We can hold more than one thought in our heads. People should be free to demonstrate, and that sometimes leads to rioting. Both are forms of protest. Wrongo doesn’t condone looting. But it’s also a form of protest. If you argue it’s not, then refresh your memory about the Boston Tea Party, when white protesters dressed up as minorities and looted to make a point about taxes.

If you are upset about protests, and were also pissed off at Colin Kaepernick taking a knee, you are probably a Moderate. People first need to be able to identify racism when they see it before they can understand the racial issues underpinning what happened in Minneapolis this weekend.

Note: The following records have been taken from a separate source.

(** ** The history of a member *)

Lemma get_member_checkout_history_known (w : World) (member_id : string)
    (member : loc) (m : Member.t) :
  Dict.get member_id (members (self w)) = Some member ->
  member_objs w !! member = Some m ->
  LibraryAnalytics.get_member_checkout_history member_id w
  = (Ok (Member.checkout_history m), w).
Proof.
  intros Hget Hm. unfold LibraryAnalytics.get_member_checkout_history.
  rewrite (bind_ok _ _ w w (self w)) by done.
  unfold Dict.contains. rewrite Hget. simpl.
  rewrite (bind_ok _ _ w w member) by (unfold subscript; by rewrite Hget).
  by rewrite (bind_ok _ _ w w m) by (unfold read_member; by rewrite Hm).
Qed.

(** X11: [get_member_checkout_history] of an identifier that is not registered
    is the empty list, not an error.  For a registered member it is the
    member's history, and a successful checkout in between adds exactly the
    record of that checkout at its end. *)
Theorem member_history_after_checkout (w : World) (member_id book_id : string)
    (d : datetime) :
  valid_world w ->
  (Dict.contains member_id (members (self w)) = false ->
   LibraryAnalytics.get_member_checkout_history member_id w = (Ok [], w)) /\
  (forall w',
     LibraryAnalytics.process_checkout member_id book_id d w = (Ok true, w') ->
     exists history,
       LibraryAnalytics.get_member_checkout_history member_id w
       = (Ok history, w) /\
       LibraryAnalytics.get_member_checkout_history member_id w'
       = (Ok (history ++ [member_record book_id d]), w')).
Proof.
  intros Hw. split.
  - intros Hno. unfold LibraryAnalytics.get_member_checkout_history.
    rewrite (bind_ok _ _ w w (self w)) by done. by rewrite Hno.
  - intros w' Hrun.
    destruct (process_checkout_true _ _ _ _ _ Hrun)
      as (member & book & m & b & Hgm & Hgb & Hmo & Hbo & ->).
    exists (Member.checkout_history m).
    split; [by apply (get_member_checkout_history_known w _ member m)|].
    rewrite (get_member_checkout_history_known _ _ member
               (Member.checkout_book m b d).1);
      [|done | simpl; apply list_lookup_insert_eq; by eapply lookup_lt_Some].
    simpl. unfold member_record.
    by rewrite (valid_world_book_id w book_id book b Hw Hgb Hbo).
Qed.

Lemma member_history_after_checkout_witness :
  LibraryAnalytics.get_member_checkout_history "M404" demo_world
  = (Ok [], demo_world) /\
  (LibraryAnalytics.get_member_checkout_history "M003"
     (LibraryAnalytics.process_checkout "M003" "B005" (date 2026 1 7)
        demo_world).2).1
  = Ok [member_record "B004" (date 2025 12 8);
        member_record "B005" (date 2026 1 7)].
Proof.
  destruct (member_history_after_checkout demo_world "M404" "B005"
              (date 2026 1 7) demo_world_valid) as [Hnone _].
  split; [apply Hnone; by vm_compute|].
  destruct (member_history_after_checkout demo_world "M003" "B005"
              (date 2026 1 7) demo_world_valid) as [_ Hsome].
  destruct (Hsome (LibraryAnalytics.process_checkout "M003" "B005"
                     (date 2026 1 7) demo_world).2)
    as (history & Hbefore & Hafter); [by vm_compute|].
  rewrite Hafter. simpl. f_equal.
  assert (Hbefore' := Hbefore). vm_compute in Hbefore'.
  injection Hbefore' as <-. by vm_compute.
Defined.

(** ** No guard against a second checkout *)

(** X12: Checking the same book out to the same member twice in a row succeeds
    both times: the member then holds the identifier two more times than
    before, and the book's counter is two higher. *)
Theorem double_checkout (w : World) (member_id book_id : string)
    (d1 d2 : datetime) (member book : loc) :
  valid_world w ->
  Dict.get member_id (members (self w)) = Some member ->
  Dict.get book_id (books (self w)) = Some book ->
  exists w1 w2 m b m2 b2,
    LibraryAnalytics.process_checkout member_id book_id d1 w = (Ok true, w1) /\
    LibraryAnalytics.process_checkout member_id book_id d2 w1 = (Ok true, w2) /\
    member_objs w !! member = Some m /\ book_objs w !! book = Some b /\
    member_objs w2 !! member = Some m2 /\ book_objs w2 !! book = Some b2 /\
    Member.books_checked_out m2
    = Member.books_checked_out m ++ [book_id; book_id] /\
    Book.total_checkouts b2 = Book.total_checkouts b + 2 /\
    Book.last_checkout b2 = Some d2.
Proof.
  intros Hw Hgm Hgb.
  destruct (valid_world_member_ref w _ _ Hw Hgm) as (m & Hm & Hmid).
  destruct (valid_world_book_ref w _ _ Hw Hgb) as (b & Hb & Hbid).
  pose proof (lookup_lt_Some _ _ _ Hm) as Hlm.
  pose proof (lookup_lt_Some _ _ _ Hb) as Hlb.
  remember (Member.checkout_book m b d1).1 as m1 eqn:Em1.
  remember (Member.checkout_book m b d1).2 as b1 eqn:Eb1.
  set (w1 := with_book_objs
               (with_member_objs w (<[member := m1]> (member_objs w)))
               (<[book := b1]> (book_objs w))).
  assert (member_objs w1 !! member = Some m1) as Hm1
    by (by apply list_lookup_insert_eq).
  assert (book_objs w1 !! book = Some b1) as Hb1
    by (by apply list_lookup_insert_eq).
  exists w1,
    (with_book_objs
       (with_member_objs w1
          (<[member := (Member.checkout_book m1 b1 d2).1]> (member_objs w1)))
       (<[book := (Member.checkout_book m1 b1 d2).2]> (book_objs w1))),
    m, b, (Member.checkout_book m1 b1 d2).1,
    (Member.checkout_book m1 b1 d2).2.
  split.
  { subst w1 m1 b1. by apply (process_checkout_run w _ _ d1 member book m b). }
  split; [by apply (process_checkout_run w1 _ _ d2 member book m1 b1)|].
  split; [done|]. split; [done|]. simpl.
  split; [apply list_lookup_insert_eq; by rewrite length_insert|].
  split; [apply list_lookup_insert_eq; by rewrite length_insert|].
  subst m1 b1. simpl. rewrite Hbid, <- app_assoc. simpl.
  split; [done|]. split; [lia | done].
Qed.

Lemma double_checkout_witness :
  exists w1 w2 m2 b2,
    LibraryAnalytics.process_checkout "M003" "B004" (date 2026 1 7) demo_world
    = (Ok true, w1) /\
    LibraryAnalytics.process_checkout "M003" "B004" (date 2026 1 8) w1
    = (Ok true, w2) /\
    member_objs w2 !! 2%nat = Some m2 /\ book_objs w2 !! 3%nat = Some b2 /\
    Member.books_checked_out m2 = ["B004"; "B004"; "B004"] /\
    Book.total_checkouts b2 = 4.
Proof.
  destruct (double_checkout demo_world "M003" "B004" (date 2026 1 7)
              (date 2026 1 8) 2%nat 3%nat demo_world_valid)
    as (w1 & w2 & m & b & m2 & b2 & Hrun1 & Hrun2 & Hm & Hb & Hm2 & Hb2 &
        Hheld & Hcount & _); [by vm_compute | by vm_compute |].
  exists w1, w2, m2, b2.
  split; [exact Hrun1|]. split; [exact Hrun2|]. split; [exact Hm2|].
  split; [exact Hb2|].
  vm_compute in Hm. injection Hm as <-. vm_compute in Hb. injection Hb as <-.
  split; [exact Hheld | exact Hcount].
Defined.

(** ** The export *)

Lemma valid_world_with_ticks (w : World) (n : nat) :
  valid_world w -> valid_world (with_ticks w n).
Proof. done. Qed.

Lemma average_defined_statistics (w : World) :
  valid_world w -> average_defined w ->
  exists stats,
    LibraryAnalytics.get_usage_statistics w
    = (Ok stats, with_ticks w (S (ticks w))) /\
    field "total_books" stats
    = Some (PyInt (Z.of_nat (length (books (self w))))) /\
    field "total_members" stats
    = Some (PyInt (Z.of_nat (length (members (self w))))) /\
    field "total_checkouts" stats = Some (PyInt (checkouts_of_all_entries w)) /\
    field "generated_at" stats = Some (PyStr (isoformat (clock w (ticks w)))).
Proof.
  intros Hw Havg. rewrite (get_usage_statistics_run w Hw). simpl.
  destruct Havg as [Hempty | [q Hq]].
  - rewrite Hempty. simpl. eexists. split; [reflexivity|]. done.
  - rewrite Hq. destruct (0 <? _); eexists; (split; [reflexivity|]); done.
Qed.

Lemma book_entries_unique (w : World) (d : dict loc) (l1 l2 : list Book.t) :
  Forall2 (fun entry b => book_objs w !! entry.2 = Some b /\
                          Book.book_id b = entry.1) d l1 ->
  Forall2 (fun entry b => book_objs w !! entry.2 = Some b /\
                          Book.book_id b = entry.1) d l2 ->
  l1 = l2.
Proof.
  intros H1. revert l2. induction H1 as [|e b d l1 [Hb _] _ IH]; intros l2 H2.
  - by inversion H2.
  - inversion H2 as [|? b' ? l2' [Hb' _] H2']; subst.
    f_equal; [congruence | by apply IH].
Qed.

Lemma member_entries_unique (w : World) (d : dict loc)
    (l1 l2 : list Member.t) :
  Forall2 (fun entry m => member_objs w !! entry.2 = Some m /\
                          Member.member_id m = entry.1) d l1 ->
  Forall2 (fun entry m => member_objs w !! entry.2 = Some m /\
                          Member.member_id m = entry.1) d l2 ->
  l1 = l2.
Proof.
  intros H1. revert l2. induction H1 as [|e b d l1 [Hb _] _ IH]; intros l2 H2.
  - by inversion H2.
  - inversion H2 as [|? b' ? l2' [Hb' _] H2']; subst.
    f_equal; [congruence | by apply IH].
Qed.

(** What the export does, by whether [open] succeeds. *)
Lemma export_run (w : World) (filename : string) :
  valid_world w -> average_defined w ->
  exists stats popular active,
    LibraryAnalytics.get_usage_statistics (with_ticks w (S (ticks w)))
    = (Ok stats, with_ticks w (S (S (ticks w)))) /\
    LibraryAnalytics.get_most_popular_books 10 w = (Ok popular, w) /\
    LibraryAnalytics.get_most_active_members 10 w = (Ok active, w) /\
    LibraryAnalytics.export_analytics_to_json filename w
    = if has_nul filename
      then (Raise ValueError, with_ticks w (S (S (ticks w))))
      else if writable w filename
      then (Ok filename,
            with_files (with_ticks w (S (S (ticks w))))
              (Dict.set filename
                 (json_dumps
                    (report_of (isoformat (clock w (ticks w))) stats popular
                       active))
                 (files w)))
      else (Raise OSError, with_ticks w (S (S (ticks w)))).
Proof.
  intros Hw Havg.
  set (w1 := with_ticks w (S (ticks w))).
  set (w2 := with_ticks w (S (S (ticks w)))).
  destruct (average_defined_statistics w1 (valid_world_with_ticks w _ Hw) Havg)
    as (stats & Hstats & _).
  destruct (get_most_popular_books_run w2 10 (valid_world_with_ticks w _ Hw))
    as (bs & Hbs & Hpop).
  destruct (get_most_active_members_run w2 10 (valid_world_with_ticks w _ Hw))
    as (ms & Hms & Hact).
  destruct (get_most_popular_books_run w 10 Hw) as (bs' & Hbs' & Hpop').
  destruct (get_most_active_members_run w 10 Hw) as (ms' & Hms' & Hact').
  assert (bs' = bs) as -> by (by apply (book_entries_unique w (books (self w)))).
  assert (ms' = ms) as ->
    by (by apply (member_entries_unique w (members (self w)))).
  eexists stats, _, _. split; [exact Hstats|].
  split; [exact Hpop'|]. split; [exact Hact'|].
  unfold LibraryAnalytics.export_analytics_to_json.
  rewrite (bind_ok _ _ w w1 (clock w (ticks w))) by done.
  rewrite (bind_ok _ _ w1 w2 stats) by exact Hstats.
  rewrite (bind_ok _ _ w2 w2 _ Hpop).
  rewrite (bind_ok _ _ w2 w2 _ Hact).
  unfold bind, write_file, ret, report_of. simpl.
  destruct (has_nul filename); [done|]. by destruct (writable w filename).
Qed.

If you woke up today angry, confused, or frustrated about the direction our country is heading: VOTE!

Wrongo has looked hard for fun cartoons, without success. Here’s the best of the week. Sadly, her hope can only be aspirational:

How times have changed:

From 2016. All you need to know about demonstrating in America:

For Sunday, we include a rarely heard protest song written in 1966 by Malvina Reynolds (1900-1977). She wrote “Little Boxes” and many other songs. She wrote “It Isn’t Nice” as an answer to those who value order above justice. Here, “It Isn’t Nice” is sung by Barbara Dane and the Chambers Brothers:

Sample lyric:

It isn’t nice to block the doorway,
It isn’t nice to go to jail,
There are nicer ways to do it,
But the nice ways always fail.
It isn’t nice, it isn’t nice,
You told us once, you told us twice,
But if that is Freedom’s price,
We don’t mind.

It isn’t nice to carry banners
Or to sit in on the floor,
Or to shout our cry of Freedom
At the hotel and the store.
It isn’t nice, it isn’t nice,
You told us once, you told us twice,
But if that is Freedom’s price,
We don’t mind.

Those who read the Wrongologist in email can view the video here.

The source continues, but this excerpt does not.